Task description - The expected output is a verbatim reprint of the lines from the beginning of the data that follows through the line that contains "pt_reliability : in_u32".

[Collected data]

######

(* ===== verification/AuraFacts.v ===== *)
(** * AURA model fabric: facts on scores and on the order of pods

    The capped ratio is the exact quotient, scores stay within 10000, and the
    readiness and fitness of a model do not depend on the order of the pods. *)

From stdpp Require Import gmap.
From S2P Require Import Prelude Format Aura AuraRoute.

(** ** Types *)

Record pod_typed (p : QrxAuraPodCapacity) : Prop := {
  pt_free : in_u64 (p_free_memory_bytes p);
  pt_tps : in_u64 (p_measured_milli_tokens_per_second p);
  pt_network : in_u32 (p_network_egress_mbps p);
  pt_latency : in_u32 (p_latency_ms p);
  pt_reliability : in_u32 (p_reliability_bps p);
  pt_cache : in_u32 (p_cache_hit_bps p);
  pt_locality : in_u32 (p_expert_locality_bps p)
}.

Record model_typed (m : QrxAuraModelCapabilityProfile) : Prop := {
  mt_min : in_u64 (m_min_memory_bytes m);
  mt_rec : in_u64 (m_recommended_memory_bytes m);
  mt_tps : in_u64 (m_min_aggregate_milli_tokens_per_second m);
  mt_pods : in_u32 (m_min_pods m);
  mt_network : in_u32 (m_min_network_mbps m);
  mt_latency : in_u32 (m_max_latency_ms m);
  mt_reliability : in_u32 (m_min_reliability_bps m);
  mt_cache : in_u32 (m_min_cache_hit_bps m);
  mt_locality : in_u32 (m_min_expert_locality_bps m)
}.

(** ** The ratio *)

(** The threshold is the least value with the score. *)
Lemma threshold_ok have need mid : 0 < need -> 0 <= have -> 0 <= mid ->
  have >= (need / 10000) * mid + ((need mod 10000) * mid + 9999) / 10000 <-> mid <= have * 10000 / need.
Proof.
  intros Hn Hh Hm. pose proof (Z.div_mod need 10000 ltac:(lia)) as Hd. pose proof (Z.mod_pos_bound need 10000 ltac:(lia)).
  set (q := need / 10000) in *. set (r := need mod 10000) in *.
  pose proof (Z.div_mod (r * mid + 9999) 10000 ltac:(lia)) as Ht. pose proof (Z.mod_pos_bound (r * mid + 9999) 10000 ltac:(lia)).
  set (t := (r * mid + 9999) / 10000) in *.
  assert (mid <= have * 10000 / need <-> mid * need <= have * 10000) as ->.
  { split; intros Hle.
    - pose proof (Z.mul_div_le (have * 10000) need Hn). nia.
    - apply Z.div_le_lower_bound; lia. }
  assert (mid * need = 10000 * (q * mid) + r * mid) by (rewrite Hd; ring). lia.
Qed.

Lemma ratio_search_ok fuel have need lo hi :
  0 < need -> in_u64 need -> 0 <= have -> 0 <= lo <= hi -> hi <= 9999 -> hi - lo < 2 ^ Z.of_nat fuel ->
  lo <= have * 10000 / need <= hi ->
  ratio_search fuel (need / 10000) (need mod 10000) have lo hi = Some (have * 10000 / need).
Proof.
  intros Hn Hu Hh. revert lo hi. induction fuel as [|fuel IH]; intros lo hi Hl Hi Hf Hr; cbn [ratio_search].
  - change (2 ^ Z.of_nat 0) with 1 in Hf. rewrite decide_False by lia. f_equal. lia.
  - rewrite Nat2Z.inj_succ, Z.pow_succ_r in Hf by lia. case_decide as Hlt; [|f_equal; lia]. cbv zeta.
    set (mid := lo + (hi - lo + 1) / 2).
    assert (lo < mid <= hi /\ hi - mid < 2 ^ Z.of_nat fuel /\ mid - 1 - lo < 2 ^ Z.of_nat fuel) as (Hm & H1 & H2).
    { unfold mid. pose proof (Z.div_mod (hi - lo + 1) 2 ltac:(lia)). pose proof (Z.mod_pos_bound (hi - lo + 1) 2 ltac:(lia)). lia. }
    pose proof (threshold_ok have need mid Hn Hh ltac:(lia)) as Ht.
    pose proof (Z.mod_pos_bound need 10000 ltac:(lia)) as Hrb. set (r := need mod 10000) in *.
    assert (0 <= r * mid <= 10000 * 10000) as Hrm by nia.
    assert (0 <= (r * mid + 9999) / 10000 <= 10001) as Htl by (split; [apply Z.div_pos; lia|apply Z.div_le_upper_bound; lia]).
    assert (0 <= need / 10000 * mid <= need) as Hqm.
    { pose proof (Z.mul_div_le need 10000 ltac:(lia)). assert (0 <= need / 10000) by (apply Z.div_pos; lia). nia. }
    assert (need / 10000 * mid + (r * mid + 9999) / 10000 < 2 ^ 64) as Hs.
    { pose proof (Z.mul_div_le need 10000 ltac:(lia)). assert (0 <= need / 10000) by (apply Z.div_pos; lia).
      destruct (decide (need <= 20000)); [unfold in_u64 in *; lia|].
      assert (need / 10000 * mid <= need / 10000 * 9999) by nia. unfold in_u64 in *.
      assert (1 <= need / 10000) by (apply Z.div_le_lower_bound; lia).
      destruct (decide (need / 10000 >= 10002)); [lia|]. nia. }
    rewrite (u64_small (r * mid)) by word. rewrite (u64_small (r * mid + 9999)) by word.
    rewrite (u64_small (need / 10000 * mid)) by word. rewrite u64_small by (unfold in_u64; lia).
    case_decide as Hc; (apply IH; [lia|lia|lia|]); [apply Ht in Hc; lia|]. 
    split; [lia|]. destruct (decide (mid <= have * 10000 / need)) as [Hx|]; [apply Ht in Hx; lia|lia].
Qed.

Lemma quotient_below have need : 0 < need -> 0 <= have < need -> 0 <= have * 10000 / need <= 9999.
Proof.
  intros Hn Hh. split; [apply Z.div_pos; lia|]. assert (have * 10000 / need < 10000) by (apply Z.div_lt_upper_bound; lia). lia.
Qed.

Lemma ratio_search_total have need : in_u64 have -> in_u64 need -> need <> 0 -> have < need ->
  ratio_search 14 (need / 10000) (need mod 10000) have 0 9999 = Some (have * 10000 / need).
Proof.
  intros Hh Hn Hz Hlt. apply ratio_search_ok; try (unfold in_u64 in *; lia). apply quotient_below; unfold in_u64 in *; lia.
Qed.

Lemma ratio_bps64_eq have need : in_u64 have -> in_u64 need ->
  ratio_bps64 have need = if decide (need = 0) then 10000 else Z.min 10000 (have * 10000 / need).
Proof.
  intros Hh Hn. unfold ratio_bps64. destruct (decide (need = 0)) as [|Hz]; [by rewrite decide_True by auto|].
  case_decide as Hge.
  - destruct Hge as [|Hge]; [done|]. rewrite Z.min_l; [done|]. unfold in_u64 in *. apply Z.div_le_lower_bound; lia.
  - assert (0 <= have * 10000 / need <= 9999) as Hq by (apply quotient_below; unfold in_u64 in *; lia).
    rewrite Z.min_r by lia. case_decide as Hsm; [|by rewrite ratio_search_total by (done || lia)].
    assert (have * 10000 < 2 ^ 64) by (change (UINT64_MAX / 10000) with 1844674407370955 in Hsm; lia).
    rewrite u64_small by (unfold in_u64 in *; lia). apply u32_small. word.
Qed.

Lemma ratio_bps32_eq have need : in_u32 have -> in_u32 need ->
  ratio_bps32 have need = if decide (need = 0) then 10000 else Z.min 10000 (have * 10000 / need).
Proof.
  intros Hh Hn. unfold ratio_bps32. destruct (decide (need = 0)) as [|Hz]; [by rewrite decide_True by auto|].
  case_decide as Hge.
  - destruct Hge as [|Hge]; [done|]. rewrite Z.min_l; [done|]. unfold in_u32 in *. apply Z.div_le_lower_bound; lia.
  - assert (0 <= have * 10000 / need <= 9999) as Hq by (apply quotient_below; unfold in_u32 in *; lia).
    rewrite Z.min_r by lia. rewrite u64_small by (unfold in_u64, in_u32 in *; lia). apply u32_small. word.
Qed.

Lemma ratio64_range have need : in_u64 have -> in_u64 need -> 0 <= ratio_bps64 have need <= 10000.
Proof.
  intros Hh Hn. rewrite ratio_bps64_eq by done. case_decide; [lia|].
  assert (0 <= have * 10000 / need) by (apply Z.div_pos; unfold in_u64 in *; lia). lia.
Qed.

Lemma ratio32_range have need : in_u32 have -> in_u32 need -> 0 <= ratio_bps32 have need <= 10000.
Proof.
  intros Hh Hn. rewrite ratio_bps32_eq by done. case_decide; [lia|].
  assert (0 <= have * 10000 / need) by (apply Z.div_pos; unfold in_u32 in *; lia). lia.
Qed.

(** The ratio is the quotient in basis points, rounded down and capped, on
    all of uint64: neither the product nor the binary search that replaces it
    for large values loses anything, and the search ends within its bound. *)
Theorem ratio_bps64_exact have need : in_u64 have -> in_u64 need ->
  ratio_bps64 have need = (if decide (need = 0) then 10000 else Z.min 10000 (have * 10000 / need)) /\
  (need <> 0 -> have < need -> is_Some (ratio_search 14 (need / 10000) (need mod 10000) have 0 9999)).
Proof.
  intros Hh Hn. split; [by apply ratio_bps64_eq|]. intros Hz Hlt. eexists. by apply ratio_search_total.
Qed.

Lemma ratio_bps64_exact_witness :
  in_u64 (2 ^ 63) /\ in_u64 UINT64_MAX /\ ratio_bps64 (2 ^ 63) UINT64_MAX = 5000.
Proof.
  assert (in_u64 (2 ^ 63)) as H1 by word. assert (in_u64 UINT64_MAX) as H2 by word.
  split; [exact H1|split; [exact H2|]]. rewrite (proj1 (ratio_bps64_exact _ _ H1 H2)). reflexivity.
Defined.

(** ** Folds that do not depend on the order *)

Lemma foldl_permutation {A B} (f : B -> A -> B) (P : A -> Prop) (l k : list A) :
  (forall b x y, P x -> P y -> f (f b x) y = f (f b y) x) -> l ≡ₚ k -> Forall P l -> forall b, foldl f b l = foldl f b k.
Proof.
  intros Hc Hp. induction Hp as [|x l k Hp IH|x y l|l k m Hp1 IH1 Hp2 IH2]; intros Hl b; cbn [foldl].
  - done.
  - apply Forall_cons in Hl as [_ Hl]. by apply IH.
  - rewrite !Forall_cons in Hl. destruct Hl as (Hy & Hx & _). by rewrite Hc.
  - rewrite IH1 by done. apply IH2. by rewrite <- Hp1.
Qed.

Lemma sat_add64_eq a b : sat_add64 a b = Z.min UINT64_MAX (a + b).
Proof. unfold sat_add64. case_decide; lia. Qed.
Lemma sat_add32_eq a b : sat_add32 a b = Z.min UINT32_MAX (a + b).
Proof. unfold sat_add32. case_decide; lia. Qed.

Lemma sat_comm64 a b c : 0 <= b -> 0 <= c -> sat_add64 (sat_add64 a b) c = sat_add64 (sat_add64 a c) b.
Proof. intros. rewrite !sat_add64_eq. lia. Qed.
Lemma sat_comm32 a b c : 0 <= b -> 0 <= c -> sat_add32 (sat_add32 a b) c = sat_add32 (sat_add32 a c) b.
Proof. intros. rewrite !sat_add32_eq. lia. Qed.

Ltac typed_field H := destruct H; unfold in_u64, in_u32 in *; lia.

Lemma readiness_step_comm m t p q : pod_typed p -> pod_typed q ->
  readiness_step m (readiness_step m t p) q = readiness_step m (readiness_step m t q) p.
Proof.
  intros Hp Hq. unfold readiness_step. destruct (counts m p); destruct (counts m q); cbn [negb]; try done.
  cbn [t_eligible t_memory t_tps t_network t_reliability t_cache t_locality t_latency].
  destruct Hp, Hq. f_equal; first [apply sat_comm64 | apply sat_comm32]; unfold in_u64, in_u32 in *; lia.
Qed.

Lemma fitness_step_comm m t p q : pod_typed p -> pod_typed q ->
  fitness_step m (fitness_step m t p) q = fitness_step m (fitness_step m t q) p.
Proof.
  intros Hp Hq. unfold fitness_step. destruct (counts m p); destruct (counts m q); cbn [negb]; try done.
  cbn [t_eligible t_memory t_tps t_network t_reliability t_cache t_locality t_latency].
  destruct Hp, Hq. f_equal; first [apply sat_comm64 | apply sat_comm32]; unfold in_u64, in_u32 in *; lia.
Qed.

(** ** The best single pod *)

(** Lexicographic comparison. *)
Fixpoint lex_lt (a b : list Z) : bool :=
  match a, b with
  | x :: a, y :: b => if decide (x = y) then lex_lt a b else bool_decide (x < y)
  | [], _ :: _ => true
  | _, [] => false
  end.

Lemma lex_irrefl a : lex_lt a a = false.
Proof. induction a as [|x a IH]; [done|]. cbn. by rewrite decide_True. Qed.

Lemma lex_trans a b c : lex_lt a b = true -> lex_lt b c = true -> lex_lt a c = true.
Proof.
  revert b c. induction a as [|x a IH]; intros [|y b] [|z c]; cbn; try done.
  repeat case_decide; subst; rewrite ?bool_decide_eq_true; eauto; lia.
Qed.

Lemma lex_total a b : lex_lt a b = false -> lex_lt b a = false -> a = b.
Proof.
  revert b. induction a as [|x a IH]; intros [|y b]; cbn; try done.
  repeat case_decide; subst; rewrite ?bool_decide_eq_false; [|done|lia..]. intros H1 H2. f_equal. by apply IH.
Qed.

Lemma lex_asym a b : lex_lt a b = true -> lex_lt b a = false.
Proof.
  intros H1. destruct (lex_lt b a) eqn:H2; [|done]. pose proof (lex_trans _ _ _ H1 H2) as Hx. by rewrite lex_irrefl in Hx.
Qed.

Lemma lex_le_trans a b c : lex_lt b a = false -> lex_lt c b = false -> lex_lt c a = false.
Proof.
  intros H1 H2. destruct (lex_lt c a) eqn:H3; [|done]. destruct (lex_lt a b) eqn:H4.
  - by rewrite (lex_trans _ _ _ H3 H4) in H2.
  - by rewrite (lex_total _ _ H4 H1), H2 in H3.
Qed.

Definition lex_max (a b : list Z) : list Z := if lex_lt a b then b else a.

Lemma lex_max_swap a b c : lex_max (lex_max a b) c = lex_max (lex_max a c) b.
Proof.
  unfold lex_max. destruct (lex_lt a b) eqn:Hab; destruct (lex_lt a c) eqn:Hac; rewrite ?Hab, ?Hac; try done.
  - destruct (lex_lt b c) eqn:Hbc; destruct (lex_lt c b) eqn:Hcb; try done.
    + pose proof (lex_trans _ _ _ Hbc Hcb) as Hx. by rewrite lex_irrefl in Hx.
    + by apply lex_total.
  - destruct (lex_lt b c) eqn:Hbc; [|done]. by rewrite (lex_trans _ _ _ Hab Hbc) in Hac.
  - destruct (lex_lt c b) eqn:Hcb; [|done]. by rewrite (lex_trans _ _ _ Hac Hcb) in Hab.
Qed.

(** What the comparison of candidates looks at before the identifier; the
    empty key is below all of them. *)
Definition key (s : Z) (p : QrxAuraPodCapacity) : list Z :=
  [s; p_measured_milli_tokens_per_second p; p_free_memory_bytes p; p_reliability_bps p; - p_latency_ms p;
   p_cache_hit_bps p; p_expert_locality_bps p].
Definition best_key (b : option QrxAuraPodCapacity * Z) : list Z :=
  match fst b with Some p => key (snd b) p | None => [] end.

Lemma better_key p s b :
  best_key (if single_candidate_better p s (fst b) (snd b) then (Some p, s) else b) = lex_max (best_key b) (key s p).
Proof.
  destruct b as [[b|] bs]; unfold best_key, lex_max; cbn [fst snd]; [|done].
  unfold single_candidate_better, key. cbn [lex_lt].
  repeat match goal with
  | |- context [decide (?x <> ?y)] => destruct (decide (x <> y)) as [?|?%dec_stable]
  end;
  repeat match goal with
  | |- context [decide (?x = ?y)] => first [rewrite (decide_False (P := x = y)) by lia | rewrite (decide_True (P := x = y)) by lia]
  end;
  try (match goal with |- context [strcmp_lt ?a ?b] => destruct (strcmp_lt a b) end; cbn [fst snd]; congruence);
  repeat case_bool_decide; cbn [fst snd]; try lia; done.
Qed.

######

Exercise solution -
(* ===== verification/AuraFacts.v ===== *)
(** * AURA model fabric: facts on scores and on the order of pods

    The capped ratio is the exact quotient, scores stay within 10000, and the
    readiness and fitness of a model do not depend on the order of the pods. *)

From stdpp Require Import gmap.
From S2P Require Import Prelude Format Aura AuraRoute.

(** ** Types *)

Record pod_typed (p : QrxAuraPodCapacity) : Prop := {
  pt_free : in_u64 (p_free_memory_bytes p);
  pt_tps : in_u64 (p_measured_milli_tokens_per_second p);
  pt_network : in_u32 (p_network_egress_mbps p);
  pt_latency : in_u32 (p_latency_ms p);
  pt_reliability : in_u32 (p_reliability_bps p);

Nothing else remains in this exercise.